Both the line with "settings_to_json : Settings" and the line with "Inductive decision := CommitStrength" in the records below must appear in the output, along with every line between them, exactly and with nothing added.

+++ Records provided

(* ===== verification/Controller.v ===== *)
(** * The API server's controller ([sources/api/apiserver/src/server/controller.rs])

    The functions between the HTTP handlers and the data store, written against
    the [DataStore] interface: reading settings, services and configuration
    files, writing settings to a transaction, the metadata queries and the
    expansion of settings generators, and the commit with its strength check.
    The settings model itself is a plugin loaded at run time; its type, its
    default and its conversions are the class [SettingsModel]. *)
From S2P Require Import Prelude DsError Key Json KeyMap Serialization Deserialization DataStore Memory Filesystem Generator.
From stdpp Require Import base list strings gmap sorting.
From stdpp Require Import options.

(** ** Definitions *)

(** The controller's variants of [server::error::Error]. *)
Inductive api_error :=
| MissingData (prefix : string)
| ApiListKeys (requested : string)
| ApiDataStore (op : string) (source : error)
| ApiDeserialization (given : string) (source : de_error)
| DeserializeStrength
| ApiSerialize
| SettingsToJson
| DataStoreSerialization (given : string) (source : ser_error)
| NewKey (key_type name : string) (source : error)
| InvalidMetadata (key data_key : string)
| InvalidKeyPair (input : string)
| DeserializeSettingsGenerator.

(** [BottlerocketSettings]: the settings plugin. *)
Class SettingsModel (Settings : Type) := {
  settings_deserialize :: Deserialize Settings;
  settings_default : Settings;
  settings_to_json : Settings → result json_error json }.

(** A [HashSet<&str>] in iteration order. *)
Definition str_iter `{HashOrder} (s : gset string) : list string :=
  hash_iter (set_to_map (λ x, (x, x)) s : gmap string string).

Definition check_prefix (given expected : string) : option string :=
  if str_starts_with expected given then Some expected
  else if str_starts_with given expected then Some given
  else None.

(** [SettingsMetadata::from]. *)
Definition settings_metadata_from `{HashOrder} (transaction_metadata : key_map (key_map string)) :
    gmap string (gmap string string) :=
  foldl (λ metadata '(key, value),
    <[name key := foldl (λ inner_map '(inner_key, inner_value),
                     <[name inner_key := inner_value]> inner_map) ∅ (hm_iter value)]> metadata)
    ∅ (hm_iter transaction_metadata).

(** [sort_by] on the number of segments (a stable sort). *)
Fixpoint insert_by_len {A} (x : Key * A) (l : list (Key * A)) : list (Key * A) :=
  match l with
  | [] => [x]
  | y :: l' =>
      if (length (segments y.1) <? length (segments x.1))%nat
      then y :: insert_by_len x l'
      else x :: l
  end.

Definition sort_metadata `{HashOrder} (metadata : key_map (key_map string)) :
    list (Key * key_map string) :=
  foldr insert_by_len [] (hm_iter metadata).

(** What the strength check decides for one metadata entry. *)
Inductive decision := CommitStrength | RejectStrength | KeepStrength.

Definition strength_decision (pending_strength committed_strength : Strength)
    (may_be_value : option string) : decision :=
  match pending_strength, committed_strength, may_be_value with
  | Weak, Strong, None
  | Strong, Weak, Some _
  | Strong, Weak, None => CommitStrength
  | Weak, Strong, Some _ => RejectStrength
  | Weak, Weak, _ => KeepStrength
  | Strong, Strong, _ => KeepStrength
  end.

Section controller.
Context `{HashOrder} `{SerdeJson} `{DataStore D}.

Definition ctl_list_transactions (datastore : D) : result api_error (gset string) :=
  map_err (ApiDataStore "list_transactions") (list_transactions datastore).

(** The helper [get_prefix]. *)
Definition ctl_get_prefix {T} `{Deserialize T} (datastore : D) (committed : Committed)
    (find_prefix : string) (map_prefix : option string) : result api_error (option T) :=
  let? data := map_err (ApiDataStore "get_prefix") (get_prefix datastore find_prefix committed) in
  if decide (data = ∅) then Ok None
  else
    map_err (ApiDeserialization find_prefix)
      (let? t := from_map_with_prefix map_prefix data in Ok (Some t)).

Definition get_transaction_metadata (datastore : D) (transaction : string)
    (metadata_key_name : option string) : result api_error (gmap string (gmap string string)) :=
  let pending := Pending transaction in
  let? metadata := map_err (ApiDataStore "get_metadata_prefix")
      (get_metadata_prefix datastore "settings." pending metadata_key_name) in
  Ok (settings_metadata_from metadata).

Definition ctl_delete_transaction (transaction : string) : stres D api_error key_set :=
  st_map_err (ApiDataStore "delete_pending") (delete_transaction transaction).

(** [.transpose().context(MissingData)?]: finding nothing is an error. *)
Definition required {T} (prefix : string) (r : result api_error (option T)) :
    result api_error T :=
  let? o := r in ok_or o (MissingData prefix).

Section model.
Context `{SettingsModel Settings}.

Definition get_transaction (datastore : D) (transaction : string) :
    result api_error Settings :=
  let pending := Pending transaction in
  let? maybe_settings := ctl_get_prefix datastore pending "settings." None in
  Ok (default settings_default maybe_settings).
Definition ctl {A} (r : result api_error A) : result server_error A := map_err ControllerError r.

(** The JSON of a [Model]: fields that are [None] are left out. *)
Definition model_to_json (settings : option json) (services files os : option json) : json :=
  JObject (omap (λ kv, match kv.2 with Some v => Some (kv.1, v) | None => None end)
    [("settings", settings); ("services", services); ("configuration-files", files); ("os", os)]).

Inductive response :=
| ModelResponse (v : json)
| SettingsResponse (s : Settings)
| SettingsResponseWithMetadata (s : Settings) (metadata : gmap string (gmap string string))
| TransactionListResponse (txs : gset string)
| ChangedKeysResponse (keys : key_set)
| MetadataResponse (m : gmap string json)
| ServicesResponse (m : gmap string Service)
| ConfigurationFilesResponse (m : gmap string File)
| BottlerocketReleaseResponse (v : json)
| NoContent.

(** [controller::get_os_info] and [get_os_prefix] read release files;
    [start_applier] starts the settings applier. *)
Variable os_info : result api_error json.
Variable os_prefix : string → result api_error (option json).
Variable start_applier : option (gset string) → bool.

(** [serde_json::to_value] of the settings, which the code expects to work. *)
Definition settings_value (s : Settings) : result server_error json :=
  map_err (λ _, ServerPanic) (settings_to_json s).

Definition get_model_prefix (prefix : string) : SV response :=
  if str_is_empty prefix then st_lift (Err (EmptyInput "prefix"))
  else with_read (λ datastore,
    let? settings := ctl (get_settings_prefix datastore prefix Live) in
    let? services := ctl (get_services_prefix (T := gmap string Service) datastore prefix) in
    let? files := ctl (get_configuration_files_prefix (T := gmap string File) datastore prefix) in
    let? settings := match settings with
                     | Some s => let? v := settings_value s in Ok (Some v)
                     | None => Ok None
                     end in
    let? os := ctl (os_prefix prefix) in
    Ok (ModelResponse (model_to_json settings (services_to_json <$> services) (files_to_json <$> files) os))).

Definition get_model (q : query) : SV response :=
  match q !! "prefix" with
  | Some prefix => get_model_prefix prefix
  | None => with_read (λ datastore,
      let? settings := ctl (get_settings datastore Live) in
      let? services := ctl (get_services (T := gmap string Service) datastore) in
      let? files := ctl (get_configuration_files (T := gmap string File) datastore) in
      let? os := map_err (λ _, ReleaseData) os_info in
      let? settings := settings_value settings in
      Ok (ModelResponse (model_to_json (Some settings) (Some (services_to_json services))
                           (Some (files_to_json files)) (Some os))))
  end.
(** [Iterator::reduce] with [merge_json]. *)
Definition merge_all (results : list json) : option json :=
  match results with
  | [] => None
  | merge_into :: results => Some (foldl merge_json merge_into results)
  end.

Section client.
Context `{SerdeJson} {W : Type} (send : http_request → stres W client_error (Z * string)).

Definition raw_request (uri method : string) (data : option string) : stres W client_error (Z * string) :=
  let! res := send (mk_request uri method data) in
  let '(status, body) := res in
  let! _ := st_lift (ensure (is_success status) (ResponseStatus method status uri body)) in
  st_ret (status, body).

(** *** [get] *)

Inductive get_error :=
| NoPrefixes
| GetRequest (method uri : string) (source : client_error)
| GetResponseJson (body : string).

Definition get_uri (uri : string) : stres W get_error json :=
  let! res := st_map_err (GetRequest "GET" uri) (raw_request uri "GET" None) in
  st_lift (map_err (λ _, GetResponseJson res.2) (json_from_str res.2)).

Fixpoint fetch_prefixes (include : list string) : stres W get_error (list json) :=
  match include with
  | [] => st_ret []
  | prefix :: include =>
      let! value := get_uri ("/?prefix=" +:+ prefix) in
      let! results := fetch_prefixes include in
      st_ret (value :: results)
  end.
(** What the loop over the generators collects: only what generators gave for settings
    that are not populated, and the generator of every such setting has run. *)
Lemma run_generators_logged populated proxy_envs generators c s log s' log' r :
  run_generators (log_exec exec) shlex populated proxy_envs generators c (s, log) = ((s', log'), r) →
  ∃ ran, log' = log ++ ran ∧ Forall ran_command ran ∧
    ∀ c', r = Ok c' → Forall exited_well ran ∧
      (∀ strength segs v, hm_view (settings_of strength c') !! segs = Some v →
         hm_view (settings_of strength c) !! segs = Some v ∨
         generated populated proxy_envs ran generators strength segs v) ∧
      (∀ setting_str g, (setting_str, g) ∈ generators → ∃ setting, key_new Data setting_str = Ok setting ∧
         (is_populated populated setting = true ∨
          ∃ cmd res, Ran cmd res ∈ ran ∧ shlex (gen_command g) = program cmd :: args cmd)).
Proof.
  revert c s log. induction generators as [|[setting_str g] generators IH]; intros c s log Hr; cbn [run_generators] in Hr.
  { injection Hr as <- <- <-. exists []. rewrite app_nil_r. split; [done|]. split; [done|].
    intros c' [= <-]. split; [done|]. split; [by left|]. by intros ? ? ?%not_elem_of_nil. }
  apply st_lift_inv in Hr as [(e & _ & [= -> ->] & ->)|(setting & Hk & Hr)].
  { exists []. by rewrite app_nil_r. }
  apply map_err_Ok in Hk. destruct (is_populated populated setting) eqn:Ep.
  { apply IH in Hr as (ran & -> & Hran & Hc). exists ran. split; [done|]. split; [done|].
    intros c' [= ->]. destruct (Hc c' eq_refl) as (Hw & Hg & Hall). split; [done|]. split.
    - intros strength segs v [?|?]%Hg; [by left|right]. eapply generated_weaken; [..|done]; set_solver.
    - intros str g' [[= -> ->]|Hin]%elem_of_cons; [|by apply Hall]. exists setting. auto. }
  destruct (shlex (gen_command g)) as [|cmd args] eqn:Esh.
  { injection Hr as <- <- <-. exists []. by rewrite app_nil_r. }
  unfold log_exec in Hr at 1. cbn [fst snd] in Hr.
  destruct (exec (mk_command cmd args proxy_envs) s) as [s1 res] eqn:Ee.
  apply st_lift_inv in Hr as [(e & _ & [= -> ->] & ->)|(output & Ho & Hr)].
  { exists [Ran (mk_command cmd args proxy_envs) res]. split; [done|]. by split; [repeat constructor|]. }
  apply IH in Hr as (ran & -> & Hran & Hc).
  exists (Ran (mk_command cmd args proxy_envs) res :: ran). split; [by rewrite <- app_assoc|].
  split; [by constructor|]. intros c' [= ->]. destruct (Hc c' eq_refl) as (Hw & Hg & Hall).
  split; [constructor; [by eapply generator_output_Ok|done]|]. split.
  - intros strength segs v [Hv|Hv]%Hg; [|right; eapply generated_weaken; [..|done]; set_solver].
    destruct output as [out|]; [|by left]. rewrite settings_of_add in Hv.
    case_bool_decide as Es; [|by left]. apply lookup_insert_Some in Hv as [[<- <-]|[_ ?]]; [|by left].
    right. destruct (generator_output_Some _ _ _ Ho) as [stdout ->].
    exists setting_str, g, setting, (mk_command cmd args proxy_envs), stdout. split_and!; try done; by left.
  - intros str g' [[= -> ->]|Hin]%elem_of_cons.
    + exists setting. split; [done|]. right. eexists _, res. split; [by left|done].
    + destruct (Hall _ _ Hin) as (setting' & Hk' & [?|(cm & re & ? & ?)]); exists setting'; (split; [done|]); [by left|].
      right. exists cm, re. split; [by right|done].
Qed.

(** *** The patches *)

(** The patch for the collected settings of one strength: none when there are none. *)
Definition patches_of (strength : Strength) (c : collected) (patches : list event) (r : result sundog_error ()) : Prop :=
  (patches = [] ∧ (r = Ok tt → settings_of strength c = ∅)) ∨
  (∃ settings body, settings_of strength c ≠ ∅ ∧ from_map (settings_of strength c) = Ok settings ∧
     settings_text settings = Ok body ∧
     patches = [Sent (mk_request (settings_uri strength) "PATCH" (Some body))]).

Lemma raw_request_logs uri method data s log s' log' r :
  raw_request (log_send send) uri method data (s, log) = ((s', log'), r) →
  log' = log ++ [Sent (mk_request uri method data)].
Proof.
  unfold raw_request, st_bind, log_send. cbn. destruct (send _ s) as [s1 [[code body]|e]]; [|by intros [= _ <- _]].
  cbn. by destruct (is_success code); intros [= _ <- _].
Qed.
Lemma append_boot_config_value_list_eq v vs out :
  append_boot_config_value_list (v :: vs) out = out +:+ " " +:+ quote_value v +:+ more_values vs.
Proof.
  unfold append_boot_config_value_list. cbn [append_values]. by rewrite append_values_more, <- !str_app_assoc.
Qed.

Lemma more_values_ascii vs : Forall value_ok vs → ascii_str (more_values vs).
Proof.
  induction 1 as [|v vs Hv _ IH]; [done|]. cbn [more_values].
  rewrite ascii_str_cons, !ascii_str_app. split_and!; [done|done| |done]. apply quote_value_ascii, Hv.
Qed.

(** The text ends with a quoted value. *)
Lemma values_end v vs : ∃ s l, quote_value v +:+ more_values vs = s +:+ quote_value l.
Proof.
  revert v. induction vs as [|v2 vs IH]; intros v.
  - exists EmptyString, v. apply str_app_nil_r.
  - destruct (IH v2) as (s & l & E). cbn [more_values]. rewrite E.
    exists (quote_value v +:+ String COMMA (" " +:+ s)), l. by rewrite <- str_app_assoc.
Qed.

Lemma values_trimmed v vs : trimmed (quote_value v +:+ more_values vs).
Proof.
  right. destruct (values_end v vs) as (s & l & E). exists (quote_of v), (quote_of l).
  exists (v +:+ char_of (quote_of v) +:+ more_values vs), (s +:+ String (quote_of l) l). split_and!.
  - rewrite quote_value_eq. cbn. by rewrite <- str_app_assoc.
  - rewrite E, quote_value_eq, <- str_app_assoc. done.
  - by destruct (quote_of_cases v) as [-> | ->].
  - by destruct (quote_of_cases l) as [-> | ->].
Qed.
(* ===== verification/UpdateMetadata.v ===== *)
(** * The update manifest ([sources/updater/update_metadata/src/lib.rs])

    Update waves, the manifest operations of the release tooling, and the search
    for the migrations between two versions.  Versions ([semver::Version]) are a
    type with a total order; instants and durations are integers (nanoseconds) with
    the ranges of [chrono] 0.4, outside of which its operators panic; dividing a
    duration by an integer belongs to [chrono] and is the class [TimeDiv], which
    promises the quotient up to the last unit. *)
From S2P Require Import Prelude BTree ParseDatetime.
From stdpp Require Import base numbers list strings sorting.
From stdpp Require Import options.
Local Open Scope Z_scope.

(** ** Definitions *)

Definition MAX_SEED : Z := 2048.

Inductive um_error (V : Type) :=
| InvalidFleetPercentage (provided : Z)
| BadOffset (offset : string) (source : dt_error)
| WavesUnordered
| MissingMigration (current target : V)
(** A Rust panic ([BTreeMap::range] with start after end, or arithmetic on times out
    of their range). *)
| UmPanicked
(** The recursion bound of the model was reached. *)
| UmOutOfFuel.
Arguments InvalidFleetPercentage {V}.
Arguments BadOffset {V}.
Arguments WavesUnordered {V}.
Arguments MissingMigration {V}.
Arguments UmPanicked {V}.
Arguments UmOutOfFuel {V}.

Inductive Wave :=
| Initial (end_time end_seed : Z)
| General (start_time end_time start_seed end_seed : Z)
| Last (start_time start_seed : Z).

Definition has_started (self : Wave) (time : Z) : bool :=
  match self with
  | Initial _ _ => true
  | General start_time _ _ _ | Last start_time _ => start_time <=? time
  end.

Definition has_passed (self : Wave) (time : Z) : bool :=
  match self with
  | General _ end_time _ _ | Initial end_time _ => end_time <=? time
  | Last start_time _ => start_time <=? time
  end.

Record UpdateWave := mk_update_wave { start_after : string; fleet_percentage : Z }.

Record Images := mk_images { im_boot : string; im_root : string; im_hash : string }.

Record Update (V : Type) := mk_update {
  variant : string;
  arch : string;
  version : V;
  max_version : V;
  waves : list (Z * Z);  (* BTreeMap<u32, DateTime<Utc>> *)
  images : Images }.
Arguments mk_update {V}.
Arguments variant {V}.
Arguments arch {V}.
Arguments version {V}.
Arguments max_version {V}.
Arguments waves {V}.
Arguments images {V}.

Record Manifest (V : Type) := mk_manifest {
  updates : list (Update V);
  migrations : list ((V * V) * list string)  (* BTreeMap<(Version, Version), Vec<String>> *) }.
Arguments mk_manifest {V}.
Arguments updates {V}.
Arguments migrations {V}.

(** [chrono]'s [TimeDelta / i32]: seconds and nanoseconds are divided separately,
    so the result may be one less than the quotient. *)
Class TimeDiv := {
  td_div : Z → Z → Z;
  td_div_bounds d n : 0 ≤ d → 0 < n → 0 ≤ td_div d n ∧ n * td_div d n ≤ d < n * (td_div d n + 2) }.

Definition example_time_div : TimeDiv.
Proof.
  refine {| td_div := Z.div |}. intros d n Hd Hn.
  pose proof (Z.div_pos d n Hd Hn). pose proof (Z.mul_div_le d n Hn).
  pose proof (Z.mul_succ_div_gt d n Hn). lia.
Defined.

(** The instants of [DateTime<Utc>], from [MIN_UTC], the first of the year -262143, to
    [MAX_UTC], the last of 262142. *)
Definition NANOS_PER_SEC : Z := 1000000000.
Definition MIN_UTC : Z := -8334601228800 * NANOS_PER_SEC.
Definition MAX_UTC : Z := 8210266876799 * NANOS_PER_SEC + 999999999.
Definition is_instant (t : Z) : bool := (MIN_UTC <=? t) && (t <=? MAX_UTC).

(** [DateTime + TimeDelta] and [TimeDelta * i32], whose seconds have 64 bits: [None] is
    their panic on overflow. *)
Definition datetime_add (t delta : Z) : option Z :=
  if is_instant (t + delta) then Some (t + delta) else None.
Definition delta_mul (delta n : Z) : option Z :=
  let secs := (delta * n) / NANOS_PER_SEC in
  if (- 2 ^ 63 <? secs) && (secs <? 2 ^ 63 - 1) then Some (delta * n) else None.

Definition with_waves {V} (u : Update V) (w : list (Z * Z)) : Update V :=
  mk_update (variant u) (arch u) (version u) (max_version u) w (images u).
Definition with_max_version {V} (u : Update V) (v : V) : Update V :=
  mk_update (variant u) (arch u) (version u) v (waves u) (images u).

(** *** Waves of one update *)

(** [waves.range((Included(0), Excluded(seed))).next_back()] and
    [waves.range((Included(seed), Included(MAX_SEED))).next()]. *)
Definition start_wave (w : list (Z * Z)) (seed : Z) : option (Z * Z) :=
  last (filter (λ kv, 0 ≤ kv.1 < seed) w).
Definition end_wave (w : list (Z * Z)) (seed : Z) : option (Z * Z) :=
  head (filter (λ kv, seed ≤ kv.1 ≤ MAX_SEED) w).

Definition update_wave {V} (self : Update V) (seed : Z) : result (um_error V) (option Wave) :=
  if MAX_SEED <? seed then Err UmPanicked
  else
    Ok (match start_wave (waves self) seed, end_wave (waves self) seed with
        | None, Some (end_seed, end_time) => Some (Initial end_time end_seed)
        | Some (start_seed, start_time), Some (end_seed, end_time) =>
            Some (General start_time end_time start_seed end_seed)
        | Some (start_seed, start_time), None => Some (Last start_time start_seed)
        | None, None => None
        end).

Definition update_ready `{TimeDiv} {V} (self : Update V) (seed time : Z) :
    result (um_error V) bool :=
  let? w := update_wave self seed in
  match w with
  | None => Ok true
  | Some wave =>
      if has_passed wave time then Ok true
      else if negb (has_started wave time) then Ok false
      else
        match wave with
        | General start_time end_time start_seed end_seed =>
            let wave_duration := end_time - start_time in
            let num_seeds_allocated_to_wave := end_seed - start_seed in
            if num_seeds_allocated_to_wave =? 0 then Ok true
            else
              let time_per_seed := td_div wave_duration num_seeds_allocated_to_wave in
              let? in_wave := ok_or (delta_mul time_per_seed seed) UmPanicked in
              let? target_time := ok_or (datetime_add start_time in_wave) UmPanicked in
              Ok (target_time <=? time)
        | Initial _ _ | Last _ _ => Ok true
        end
  end.
(* ===== verification/Updog.v ===== *)
(** * The update client ([sources/updater/updog/src/])

    Choosing an update from the manifest ([applicable_updates],
    [update_required]), fetching its migrations, writing its images to the
    inactive partition set and switching the boot flags, up to [main_inner].
    The TUF repository ([tough]), the decoder ([lz4]), version strings
    ([semver], [FriendlyVersion]) and the unstable sort are parameters; every
    fallible read or write of the machine takes the next outcome of the list
    [io] of the world, so that a theorem about all worlds covers a failure at
    any point. *)
From S2P Require Import Prelude BTree UpdateMetadata GptPrio Signpost.
From stdpp Require Import base numbers list strings gmap sorting.
From stdpp Require Import options.

(** ** Definitions *)

Inductive Command :=
| CheckUpdate
| Whats
| Prepare
| Update'
| UpdateImage
| UpdateApply
| UpdateRevert.

(** The kebab-case names of the derived [Deserialize]. *)
Definition command_from_str (s : string) : option Command :=
  if decide (s = "check-update") then Some CheckUpdate
  else if decide (s = "whats") then Some Whats
  else if decide (s = "prepare") then Some Prepare
  else if decide (s = "update") then Some Update'
  else if decide (s = "update-image") then Some UpdateImage
  else if decide (s = "update-apply") then Some UpdateApply
  else if decide (s = "update-revert") then Some UpdateRevert
  else None.

Inductive updog_error (V : Type) :=
| ConfigRead
| ReleaseVersion
| RepositoryLoad
| ManifestLoad
| BadVersionConfig (version_str : string)
| BadVersion (version_str : string)
| UpdateNotAvailable
| UpdateMetadata (source : um_error V)
| DirCreate
| RepoCacheMigrations
| TargetName (target : string)
| Metadata
| TargetNotFound (target : string)
| Lz4Decode (target : string)
| OpenPartition (path : string)
| WriteUpdate
(** [None] when the disk could not be read or written at all. *)
| PartitionTableRead (source : option sp_error)
| PartitionTableWrite
| InactivePartitionMissing
| InactivePartitionUpgrade (source : sp_error)
| RebootFailure
(** [usage()] ends the process. *)
| Usage
(** A Rust panic. *)
| UpdogPanicked.
Arguments ConfigRead {V}.
Arguments ReleaseVersion {V}.
Arguments RepositoryLoad {V}.
Arguments ManifestLoad {V}.
Arguments BadVersionConfig {V}.
Arguments BadVersion {V}.
Arguments UpdateNotAvailable {V}.
Arguments UpdateMetadata {V}.
Arguments DirCreate {V}.
Arguments RepoCacheMigrations {V}.
Arguments TargetName {V}.
Arguments Metadata {V}.
Arguments TargetNotFound {V}.
Arguments Lz4Decode {V}.
Arguments OpenPartition {V}.
Arguments WriteUpdate {V}.
Arguments PartitionTableRead {V}.
Arguments PartitionTableWrite {V}.
Arguments InactivePartitionMissing {V}.
Arguments InactivePartitionUpgrade {V}.
Arguments RebootFailure {V}.
Arguments Usage {V}.
Arguments UpdogPanicked {V}.

Record Config := mk_config {
  metadata_base_url : string;
  targets_base_url : string;
  seed : Z;
  version_lock : string;
  cfg_ignore_waves : bool;
  https_proxy : option string;
  no_proxy : option (list string) }.

Record Arguments (V : Type) := mk_arguments {
  subcommand : string;
  log_level : string;
  json : bool;
  ignore_waves : bool;
  force_version : option V;
  all : bool;
  reboot : bool;
  arg_variant : option string }.
Arguments mk_arguments {V}.
Arguments subcommand {V}.
Arguments log_level {V}.
Arguments json {V}.
Arguments ignore_waves {V}.
Arguments force_version {V}.
Arguments all {V}.
Arguments reboot {V}.
Arguments arg_variant {V}.
(* ===== verification/UpdateStatus.v ===== *)
(** * The update dispatcher ([sources/api/thar-be-updates/src/])

    The status file (status.rs) and the state machine that drives [updog]
    (main.rs).  One run of the program is [run]: it takes the command and what
    the environment answers ([Env]: the lock, the outcome of each write of the
    status file, [fork], the spawned [updog], the configuration, the OS release
    and the partition table), and turns the status file into the next one.  A
    command that is dispatched continues in a forked child, while the caller
    already sees the parent's exit status 0; [Proc] records whether the fork
    happened.  The JSON and TOML parsers belong to the [serde] crates: [Env]
    gives their results. *)
From S2P Require Import Prelude BTree UpdateMetadata GptPrio Signpost Updog.
From stdpp Require Import base numbers list strings gmap relations.
From stdpp Require Import options.

(** ** Definitions *)

Inductive UpdateState := Idle | Available | Staged | Ready.

Global Instance update_state_eq_dec : EqDecision UpdateState.
Proof. solve_decision. Defined.

Record UpdateImage (V : Type) := mk_image {
  ui_arch : string;
  ui_version : V;
  ui_variant : string }.
Arguments mk_image {V}.
Arguments ui_arch {V}.
Arguments ui_version {V}.
Arguments ui_variant {V}.

Record StagedImage (V : Type) := mk_staged {
  image : UpdateImage V;
  next_to_boot : bool }.
Arguments mk_staged {V}.
Arguments image {V}.
Arguments next_to_boot {V}.

Definition set_next_to_boot {V} (self : StagedImage V) (b : bool) : StagedImage V :=
  mk_staged (image self) b.

Inductive CommandStatus := Success | Failed | Unknown.

Inductive UpdateCommand := CmdRefresh | CmdPrepare | CmdActivate | CmdDeactivate.

Record CommandResult := mk_command_result {
  cmd_type : UpdateCommand;
  cmd_status : CommandStatus;
  timestamp : Z;
  exit_status : option Z;
  cr_stderr : option string }.

Record UpdateStatus (V : Type) := mk_status {
  update_state : UpdateState;
  available_updates : list V;
  chosen_update : option (UpdateImage V);
  active_partition : option (StagedImage V);
  staging_partition : option (StagedImage V);
  most_recent_command : option CommandResult }.
Arguments mk_status {V}.
Arguments update_state {V}.
Arguments available_updates {V}.
Arguments chosen_update {V}.
Arguments active_partition {V}.
Arguments staging_partition {V}.
Arguments most_recent_command {V}.

Inductive tbu_error :=
| CreateTempfile
| NoStatusFile
| StatusParse
| UpdateInfo
| TbuReleaseVersion
| UpdateLockFile
| UpdateLockHeld
| ReadConfig
| Deserialization
| TbuPartitionTableRead
| NoneSetToBoot
| Fork
| UpdogError
| PrepareUpdate
| ActivateUpdate
| DeactivateUpdate
| GetSettingOption (setting : string)
| SemVer (version : string)
| DisallowCommand (command : UpdateCommand) (state : UpdateState)
| UpdateDoesNotExist
| StagingPartition
| ActivePartition.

++++++

§ **The completed task**
  settings_to_json : Settings → result json_error json }.

(** A [HashSet<&str>] in iteration order. *)
Definition str_iter `{HashOrder} (s : gset string) : list string :=
  hash_iter (set_to_map (λ x, (x, x)) s : gmap string string).

Definition check_prefix (given expected : string) : option string :=
  if str_starts_with expected given then Some expected
  else if str_starts_with given expected then Some given
  else None.

(** [SettingsMetadata::from]. *)
Definition settings_metadata_from `{HashOrder} (transaction_metadata : key_map (key_map string)) :
    gmap string (gmap string string) :=
  foldl (λ metadata '(key, value),
    <[name key := foldl (λ inner_map '(inner_key, inner_value),
                     <[name inner_key := inner_value]> inner_map) ∅ (hm_iter value)]> metadata)
    ∅ (hm_iter transaction_metadata).

(** [sort_by] on the number of segments (a stable sort). *)
Fixpoint insert_by_len {A} (x : Key * A) (l : list (Key * A)) : list (Key * A) :=
  match l with
  | [] => [x]
  | y :: l' =>
      if (length (segments y.1) <? length (segments x.1))%nat
      then y :: insert_by_len x l'
      else x :: l
  end.

Definition sort_metadata `{HashOrder} (metadata : key_map (key_map string)) :
    list (Key * key_map string) :=
  foldr insert_by_len [] (hm_iter metadata).

(** What the strength check decides for one metadata entry. *)
Inductive decision := CommitStrength | RejectStrength | KeepStrength.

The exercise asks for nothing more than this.